Efficient Ti3C2TxMXene/TiO2Hybrid Photoanodes for Dye-Sensitized Solar Cells

Abstract

Dye-sensitized solar cells (DSSCs) remain a promising technology for clean energy conversion due to their low cost, simple manufacturing, and high scalability. However, to keep these devices competitive against other photovoltaics like organic (OSCs) and perovskite solar cells (PSCs), it is necessary to enhance their efficiency. These improvements can be achieved by optimizing the charge transport and non-radiative carrier recombination within the operating device. Here, we show the design, fabrication, and subsequent characterization of Ti3C2Tx MXene/TiO2 nanocomposite hybrid photoanodes, supported by computational modeling. Ti3C2Tx MXene/TiO2 hybrid photoanodes containing 0.050, 0.075, and 0.100 wt % two-dimensional (2D) Ti3C2Tx flakes were prepared and investigated. The power conversion efficiency (PCE) of the device is found to be enhanced by 20% when only 0.075 wt % Ti3C2Tx was added to TiO2 due to the increase of electron transport in the photoanode. The density functional theory (DFT) calculations of the MXene-TiO2 interface indicate that the anatase potential is lowered, thus increasing the energy difference between the conduction bands of the N719 dye and the nanocomposite and favoring the migration of electrons toward the output terminal.

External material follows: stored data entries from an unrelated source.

Lemma call_inv (w : @world T) e c : inv w -> good e c w -> wp (run_call e c) w (fun _ w' => inv w').
Proof.
  intros I G. destruct c as [|s|t s|lv s|b s|a s|a s|s|s|s|s| |b]; [by apply allocate_inv|..];
    try (destruct G as (i & E & P); destruct I as [l I]; destruct (focus_open _ _ _ _ I E) as (oa & ob & oh & F & L)).
  - destruct P as [Hs Hn]. eapply option_spec; [done..|]. destruct L as (HL & _ & Sh).
    unfold shape in Sh. rewrite Hs in Sh. destruct Sh as (-> & -> & -> & Hz).
    split; [done|]. split; [exists 1; cbn; rewrite Hn; done|]. unfold shape. cbn [mState set_mReferenceCount]. by rewrite Hs.
  - unfold run_call, mamaSubscription_setSubscriptionType. rewrite (focus_zero F). eapply option_spec; [done..|].
    destruct L as (HL & Hx & Sh). split; [done|]. split; [done|]. unfold shape in *. cbn [mState set_mType].
    by destruct (mState i).
  - unfold run_call, mamaSubscription_setServiceLevel. rewrite (focus_zero F). by eapply option_spec.
  - unfold run_call, mamaSubscription_setRequiresInitial. rewrite (focus_zero F). by eapply option_spec.
  - by eapply setup_spec.
  - destruct P as (P1 & P2 & P3). by eapply createBasic_spec.
  - by eapply activate_spec.
  - unfold run_call. destruct L as (HL & (x & Hx & Hn) & Sh).
    eapply wp_mono; [apply (deactivate_spec _ _ _ _ _ _ _ _ _ e F); [done|done|destruct ob; cbn in *; lia]|]. cbn beta.
    intros r w1 (t' & l' & j & oa' & ob' & oh' & G & EL & ED & Sj & D & N).
    eapply (focus_inv _ _ _ _ _ _ _ _ _ _ G); [done|congruence|lia|done].
  - unfold run_call. eapply wp_mono; [by apply (destroy_spec _ _ _ _ _ _ _ _ _ e F)|]. cbn beta. by intros r w1 [? _].
  - by eapply deallocate_spec.
  - destruct I as [l I]. by eapply tick_spec.
  - destruct (bridges w !! b) as [[s []]|] eqn:Eb.
    + destruct (G s Eb) as (i & E & P). destruct I as [l I]. destruct (focus_open _ _ _ _ I E) as (oa & ob & oh & F & L).
      pose proof (proj1 (v_bridge _ _ _ _ _ _ (f_view F) b true) Eb) as ->.
      eapply wp_mono; [by apply (bridge_done_spec _ _ _ _ _ _ _ _ _ e F)|]. cbn beta. by intros r w1 [? _].
    + unfold run_call. apply wp_bind, wp_gets. rewrite Eb. by apply wp_ret.
    + unfold run_call. apply wp_bind, wp_gets. rewrite Eb. by apply wp_ret.
Qed.
Lemma calls_inv l : forall (w : @world T), inv w -> legal l w -> wp (run_calls l) w (fun _ w' => inv w').
Proof.
  induction l as [|[e c] l IH]; intros w I L; [by apply wp_ret|]. destruct L as [G L].
  destruct (proj1 (wp_elim _ _ _) (call_inv w e c I G)) as (r & w1 & E & I1).
  apply wp_bind, wp_elim. exists r, w1. split; [done|]. apply wp_bind.
  eapply wp_mono; [by apply IH; [|by eapply L]|]. by intros.
Qed.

Moreover, DFT results suggest a better separation of the photocarriers at the nanocomposite-N719 interface, which is supported by the measurement of longer electron lifetimes in the photoanode. These features demonstrate that the introduction of Ti3C2Tx into the photoanode is relevant to promote the energy-to-current conversion of DSCCs. Future approaches shall focus on the implementation of different 2D MXene structures to further improve the performance of these class of materials for direct applications in photovoltaic devices and photochemistry.